Appia Adalah Strategi Jangka Panjang
Jika Pontes adalah jembatan, maka Proyek Appia adalah tujuannya. Appia bertugas memetakan arsitektur jangka panjang, standar teknis, dan kerangka hukum yang dibutuhkan oleh pasar aset tokenisasi Eropa yang sesungguhnya, dengan cetak biru lengkap yang diharapkan selesai pada tahun 2028. Jangka waktu dua tahun tersebut mencerminkan betapa banyak pertanyaan mendasar yang masih belum terpecahkan.
Meskipun demikian, uji coba yang menguji interoperabilitas antara platform DLT dan jalur penyelesaian yang ada telah memproses sekitar 1,6 miliar euro di antara 64 peserta di sembilan yurisdiksi, dan penerbit Eropa telah menempatkan hampir 4 miliar euro dalam instrumen berbasis DLT sejak 2021. Sejak Maret 2026, ECB juga telah menerima aset berbasis DLT sebagai jaminan yang memenuhi syarat untuk operasi kreditnya sendiri.

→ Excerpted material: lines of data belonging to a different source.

(** The body of the document at [doc.save].  Tables are filled after
    they are added; they are shown here with their final cells, at the
    place they were added. *)
Definition document (s : ReportGenerator) : result (list Block) :=
  ot ← overview_table s;
  pt ← platform_table (platform_stats s);
  mret ([Heading "E-commerce Delivery Analytics Report" 0;
         Para "Created by: Vijeta Thakur" (Some 1) "Subtitle";
         Heading "Dataset Overview" 1;
         DocTable ot "Table Grid";
         empty_paragraph;
         Heading "Platform Performance Metrics" 1;
         DocTable pt "Table Grid";
         empty_paragraph;
         Heading "Visualizations" 1]
        ++ flat_map (fun img_path => [Picture img_path 6; empty_paragraph])
                    (image_paths s))%list.

End Word.

Definition generate_word (figures : list (string * Figure)) (now : datetime)
  : M string :=
  save_current_figures figures;;
  let timestamp := strftime now in
  let filename :=
    "output/reports/ecommerce_analysis_report_" +:+ timestamp +:+ ".docx" in
  s ← get_self;
  body ← lift (Word.document s);
  write_file filename (DocxFile body);;
  mret filename.

(** The contract's [generate(format, charts)]: the dashboard has one button
    per format, each bound to one of the two methods. *)
Inductive Format := PDF | WORD.

Definition generate (fmt : Format) (figures : list (string * Figure))
    (now : datetime) : M string :=
  match fmt with
  | PDF => generate_pdf figures now
  | WORD => generate_word figures now
  end.

Definition extension (fmt : Format) : string :=
  match fmt with PDF => ".pdf" | WORD => ".docx" end.

(** ** Reading a document back *)

(** The path [save_current_figures] gives the image of the figure [name]. *)
Definition image_path (name : string) : string :=
  path_join "output/temp" (name +:+ ".png").

(** A figure whose [write_image] does not raise at the path it is given. *)
Definition serializable (nf : string * Figure) : Prop :=
  is_Some (write_image nf.2 (image_path nf.1)).

(** Paths of the reports directory, by their text. *)
Definition in_reports_dir (path : string) : bool :=
  String.prefix "output/reports/" path.

(** The parts of a report, whatever the format. *)
Inductive Part :=
  | Title (text : string)
  | Byline (text : string)
  | SectionHeading (text : string)
  | TextBlock (text : string)
  | TableBlock
  | ImageBlock (path : string).

Module PdfView.

(** Spacers are layout only; every other flowable is a part. *)
Definition part (x : Flowable) : list Part :=
  match x with
  | Paragraph t CustomTitle => [Title t]
  | Paragraph t Author => [Byline t]
  | Paragraph t Heading2 => [SectionHeading t]
  | Spacer _ _ => []
  | Table _ _ => [TableBlock]
  | Image p _ _ => [ImageBlock p]
  end.

Definition outline (story : list Flowable) : list Part := flat_map part story.

(** What follows the section heading [h]. *)
Fixpoint after_heading (h : string) (story : list Flowable) : list Flowable :=
  match story with
  | [] => []
  | Paragraph t Heading2 :: rest =>
      if decide (t = h) then rest else after_heading h rest
  | _ :: rest => after_heading h rest
  end.

(** The table that opens the section headed [h]. *)
Definition table_of (h : string) (story : list Flowable)
  : option (list (list string)) :=
  match after_heading h story with
  | Table data _ :: _ => Some data
  | _ => None
  end.

(** Is the image at [path] directly preceded by a paragraph with the
    text [t]? *)
Fixpoint titled_image (t path : string) (story : list Flowable) : bool :=
  match story with
  | [] => false
  | x :: rest =>
      match x, rest with
      | Paragraph t' _, Image p _ _ :: _ =>
          bool_decide (t' = t /\ p = path) || titled_image t path rest
      | _, _ => titled_image t path rest
      end
  end.

End PdfView.

Module WordView.

(** Empty paragraphs are spacing only. *)
Definition part (x : Block) : list Part :=
  match x with
  | Heading t 0 => [Title t]
  | Heading t _ => [SectionHeading t]
  | Para t _ "Subtitle" => [Byline t]
  | Para "" _ _ => []
  | Para t _ _ => [TextBlock t]
  | DocTable _ _ => [TableBlock]
  | Picture p _ => [ImageBlock p]
  end.

Definition outline (body : list Block) : list Part := flat_map part body.

Fixpoint after_heading (h : string) (body : list Block) : list Block :=
  match body with
  | [] => []
  | Heading t _ :: rest =>
      if decide (t = h) then rest else after_heading h rest
  | _ :: rest => after_heading h rest
  end.

Definition table_of (h : string) (body : list Block)
  : option (list (list string)) :=
  match after_heading h body with
  | DocTable cells _ :: _ => Some cells
  | _ => None
  end.

(** Is the picture at [path] directly preceded by a heading or a
    paragraph with the text [t]? *)
Fixpoint titled_image (t path : string) (body : list Block) : bool :=
  match body with
  | [] => false
  | x :: rest =>
      match x, rest with
      | Heading t' _, Picture p _ :: _
      | Para t' _ _, Picture p _ :: _ =>
          bool_decide (t' = t /\ p = path) || titled_image t path rest
      | _, _ => titled_image t path rest
      end
  end.

End WordView.
Definition dynamodb_reserved (name : string) : bool :=
  existsb (String.eqb (upper_string name)) ["STATUS"; "RESULT"; "ERROR"; "TTL"].

Definition example_clock (n : nat) : datetime :=
  Datetime ("2025-01-01T00:00:0" ++ string_of_Z (Z.of_nat n))
           (1735689600 + Z.of_nat n)
           ("2025-01-01 00:00:0" ++ string_of_Z (Z.of_nat n) ++ " UTC").

Definition example_uuids (n : nat) : string :=
  "job-" ++ string_of_Z (Z.of_nat n).

(** An empty table on DynamoDB, with the faults [f] ahead. *)
Definition fresh_world (f : list (option exn)) : world :=
  World ∅ dynamodb_reserved f [] example_uuids 0 example_clock 0.

Definition throttled : exn :=
  Exn "ClientError" "An error occurred (ThrottlingException) when calling the operation: Rate exceeded".

Definition post_query (body : string) : dict :=
  [("httpMethod", VStr "POST"); ("path", VStr "/query"); ("body", VStr (Json.text body))].

Definition get_status (job_id : string) : dict :=
  [("httpMethod", VStr "GET"); ("path", VStr ("/status/" ++ job_id))].

(** ** Observations *)

(** The attribute [a] of the job stored under [j]. *)
Definition stored (w : world) (j a : string) : option value :=
  match table w !! j with
  | Some it => it !! a
  | None => None
  end.

Definition status_code (response : value) : value :=
  match response with
  | VDict kv => dict_get "statusCode" VNone kv
  | _ => VNone
  end.

(** An entry of the body of a response. *)
Definition body_field (k : string) (response : value) : option value :=
  match response with
  | VDict kv =>
      match dict_get "body" VNone kv with
      | VDict b => assoc k b
      | _ => None
      end
  | _ => None
  end.

(** The view that [check_status] builds of the item [it] stored under
    [j], whose status is [s]. *)
Definition view_of (j : string) (it : gmap string value) (s : value) : dict :=
  ([("job_id", VStr j);
    ("status", s);
    ("created_at", default (VStr EmptyString) (it !! "created_at"));
    ("question", default (VStr EmptyString) (it !! "question"))]
     ++ (if value_is_str s "completed"
         then [("result", default (VDict []) (it !! "result"))]
         else if value_is_str s "failed"
              then [("error", default (VStr "Unknown error") (it !! "error"))]
              else []))%list.

(** No entry of a dictionary holds a number. *)
Definition no_number (d : dict) : bool :=
  negb (existsb (fun p => has_number (snd p)) d).

(** The call number [i] from now (counted from 0) to a service is let
    through. *)
Definition passes (i : nat) (f : list (option exn)) : bool :=
  match f !! i with
  | Some (Some _) => false
  | _ => true
  end.

(** The world after a call to a service was answered. *)
Definition after_call (w : world) : world := set_faults (tail (faults w)) w.

(** The world after the assignments [l] were written to the job [j]. *)
Definition written (j : string) (l : list (string * value)) (w : world) : world :=
  set_table (<[j := assign (default {[ "job_id" := VStr j ]} (table w !! j)) l]> (table w)) w.
(** The chain of a body field reads nothing but that field. *)
Lemma run_chain_body_field (req req' : Request) (f : string) (rs : list Rule) :
  body req !! f = body req' !! f →
  run_chain req (body_ f rs) = run_chain req' (body_ f rs).
Proof. intros Heq. unfold run_chain, select. cbn. by rewrite Heq. Qed.

(** What the create route validates is decided by [name] and [price]. *)
Lemma post_validation_reads_name_and_price (req req' : Request) :
  body req !! "name" = body req' !! "name" →
  body req !! "price" = body req' !! "price" →
  validationResult req [name_chain; price_chain]
  = validationResult req' [name_chain; price_chain].
Proof.
  intros Hn Hp. unfold validationResult, name_chain, price_chain.
  rewrite !bind_cons.
  by rewrite (run_chain_body_field req req' "name"),
             (run_chain_body_field req req' "price").
Qed.

End ValidationFacts.

Lemma le_zero_not_gt_zero (n : Number) : le_zero n = true → gt_zero n = false.
Proof. destruct n; cbn; try done. by intros ->. Qed.

Lemma less_or_equal_not_greater `{Conversions} (v : option Value) :
  less_or_equal_zero v = true → greater_than_zero v = false.
Proof.
  destruct v as [[|b|n|s]|]; cbn; try done.
  - by destruct b.
  - apply le_zero_not_gt_zero.
  - apply le_zero_not_gt_zero.
Qed.

(** C4: a create request whose price is at most 0, or whose name reads as the
    empty string, is answered 400 with a non-empty list of errors, each on
    [name] or [price] and among them the error of the offending field; the
    world is returned as it was received, so nothing was persisted and the
    handler made no call. *)
Theorem invalid_create_is_400 `{Conversions} (req : Request) (w : World) :
  less_or_equal_zero (body req !! "price") = true
  ∨ toString (body req !! "name") = "" →
  ∃ es,
    router_post req w = (w, Ok (mkResponse 400 (Errors es)))
    ∧ es ≠ []
    ∧ (∀ e, e ∈ es → field e = "name" ∨ field e = "price")
    ∧ (toString (body req !! "name") = "" →
       mkFieldError "name" "El campo nombre no puede estar vacio" ∈ es)
    ∧ (less_or_equal_zero (body req !! "price") = true →
       mkFieldError "price" "Precio no valido" ∈ es).
Proof.
  intros Hbad.
  set (cs := [name_chain; price_chain]).
  set (es := validationResult req cs).
  assert (Hname : toString (body req !! "name") = "" →
                  mkFieldError "name" "El campo nombre no puede estar vacio" ∈ es).
  { intros Hn. apply validationResult_elem. exists name_chain. split.
    - subst cs. apply list_elem_of_here.
    - apply (run_chain_elem req name_chain
               (withMessage notEmpty "El campo nombre no puede estar vacio")).
      + apply list_elem_of_here.
      + cbn. unfold select. cbn. by rewrite Hn. }
  assert (Hprice : less_or_equal_zero (body req !! "price") = true →
                   mkFieldError "price" "Precio no valido" ∈ es).
  { intros Hle. apply validationResult_elem. exists price_chain. split.
    - subst cs. apply list_elem_of_further, list_elem_of_here.
    - apply (run_chain_elem req price_chain
               (withMessage (custom greater_than_zero) "Precio no valido")).
      + cbn. do 2 apply list_elem_of_further. apply list_elem_of_here.
      + cbn. unfold select. cbn. by apply less_or_equal_not_greater. }
  assert (Hne : es ≠ []).
  { intros Hnil. rewrite Hnil in Hname, Hprice.
    destruct Hbad as [Hle|Hn].
    - by apply not_elem_of_nil in Hprice.
    - by apply not_elem_of_nil in Hname. }
  exists es. repeat split; [|done| |done|done].
  - unfold router_post, route. fold cs. fold es.
    unfold handleInputErrors. by destruct es.
  - intros e He. apply validationResult_elem in He as (c & Hc & He).
    apply run_chain_field in He. subst cs.
    apply elem_of_cons in Hc as [->|Hc]; [by left|].
    apply list_elem_of_singleton in Hc as ->. by right.
Qed.

Lemma invalid_create_is_400_witness :
  ∃ es,
    @router_post on_integers negative_price_request boot
    = (boot, Ok (mkResponse 400 (Errors es)))
    ∧ mkFieldError "price" "Precio no valido" ∈ es.
Proof.
  destruct (@invalid_create_is_400 on_integers negative_price_request boot)
    as (es & Hrun & _ & _ & _ & Hprice).
  - left. reflexivity.
  - exists es. split; [exact Hrun|]. apply Hprice. reflexivity.
Defined.

(** ** Statements sent to the database *)

(** The three ways a lookup by the path parameter can go: the product is
    found, it is absent, or the parameter is no integer. *)
Ltac lookup_cases req w k r Hk Hr :=
  destruct (pk_of_param (params_id req)) as [k|] eqn:Hk;
  [destruct (rows (store w) !! k) as [r|] eqn:Hr|].

(** After a lookup that did not find the product, the handler has answered
    404 or was rejected, which contradicts [H]. *)
Ltac not_answered h req k Hk H :=
  unfold h in H;
  first [rewrite (handler_not_found req k) in H by done
        |rewrite with_product_run, Hk in H];
  cbn in H; try done; inversion H; subst; cbn in *; lia.

Lemma set_keeps_id (p p' : Product) (b : gmap string Value) :
  Model.set p b = Ok p' → id p' = id p.
Proof.
  unfold Model.set. intros Hset.
  repeat match type of Hset with
         | context [match ?x with _ => _ end] => destruct x
         end; by inversion Hset.
Qed.

Lemma same_record_same_row (k : Z) (r : Row) (p : Product) :
  id p = k → (p = instance k r ↔ row_of p = r).
Proof.
  intros <-. split.
  - intros ->. by destruct r.
  - intros <-. by destruct p.
Qed.
Lemma u64_cong k a b : a = b + k * 2 ^ 64 → u64 a = u64 b.
Proof. intros ->. unfold u64. apply Z_mod_plus_full. Qed.

Lemma testbit_high a n i : 0 <= a < 2 ^ n → n <= i → Z.testbit a i = false.
Proof.
  intros Ha Hi. destruct (Z.eq_dec a 0) as [->|]; [apply Z.testbit_0_l|].
  apply Z.bits_above_log2; [lia|].
  eapply Z.lt_le_trans; [|exact Hi]. apply Z.log2_lt_pow2; lia.
Qed.

(** Disjoint bit fields are glued by [|] as by [+]. *)
Lemma lor_shiftl_add a b n :
  0 <= n → 0 <= a < 2 ^ n → 0 <= b → Z.lor a (Z.shiftl b n) = a + b * 2 ^ n.
Proof.
  intros Hn Ha Hb. rewrite <- Z.shiftl_mul_pow2 by lia.
  symmetry. apply Z.add_nocarry_lor. apply Z.bits_inj'. intros i Hi.
  rewrite Z.land_spec, Z.testbit_0_l.
  destruct (Z.lt_ge_cases i n).
  - rewrite (Z.shiftl_spec_low _ _ i) by lia. apply andb_false_r.
  - rewrite (testbit_high a n) by lia. done.
Qed.

#[global] Program Instance byte_countable : Countable byte := inj_countable' b2z z2b _.
Next Obligation. apply z2b_b2z. Qed.

(** ** Lemmas on lengths *)

Lemma zlen_nonneg {A} (l : list A) : 0 <= zlen l.
Proof. unfold zlen. lia. Qed.

Lemma zlen_app {A} (l k : list A) : zlen (l ++ k) = zlen l + zlen k.
Proof. unfold zlen. rewrite length_app. lia. Qed.

Lemma zlen_cons {A} (x : A) l : zlen (x :: l) = 1 + zlen l.
Proof. unfold zlen. rewrite length_cons. lia. Qed.

Lemma zlen_nil {A} : zlen (@nil A) = 0.
Proof. done. Qed.

Lemma zlen_take {A} (l : list A) n :
  0 <= n <= zlen l → zlen (take (Z.to_nat n) l) = n.
Proof. unfold zlen. rewrite length_take. lia. Qed.

Lemma zlen_drop {A} (l : list A) n :
  0 <= n <= zlen l → zlen (drop (Z.to_nat n) l) = zlen l - n.
Proof. unfold zlen. rewrite length_drop. lia. Qed.

Lemma zlen_zero {A} (l : list A) : zlen l <= 0 → l = [].
Proof. destruct l; [done|]. rewrite zlen_cons. pose proof (zlen_nonneg l). lia. Qed.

Mengapa Hal Ini Melampaui Eropa
Tak satu pun dari hal ini secara langsung menentukan harga bitcoin, tetapi hal ini terjadi di pasar di mana lembaga-lembaga sudah menggunakan infrastruktur blockchain untuk memindahkan nilai yang ditokenisasi senilai triliunan, dan di mana setiap sinyal bahwa bank sentral G7 bersedia melakukan penyelesaian uangnya sendiri di blockchain menambah legitimasi pada infrastruktur yang telah menjadi landasan pasar kripto selama lebih dari satu dekade.
Jika ECB (sebuah lembaga yang dibangun untuk bersikap konservatif dalam hal sistem moneter) bergegas menghindari “disintermediasi” oleh tokenisasi swasta, hal ini menjadi pengingat bahwa perdebatan yang dipantau oleh para pedagang kripto melalui harga bitcoin dan volume stablecoin adalah perdebatan yang sama yang kini sedang berlangsung di ruang rapat dewan bank sentral.
Artikel ini diterjemahkan dari bahasa Inggris menggunakan AI. Versi asli berbahasa Inggris adalah sumber yang berwenang; terjemahan otomatis dapat mengandung ketidakakuratan, terutama dalam terminologi hukum dan peraturan.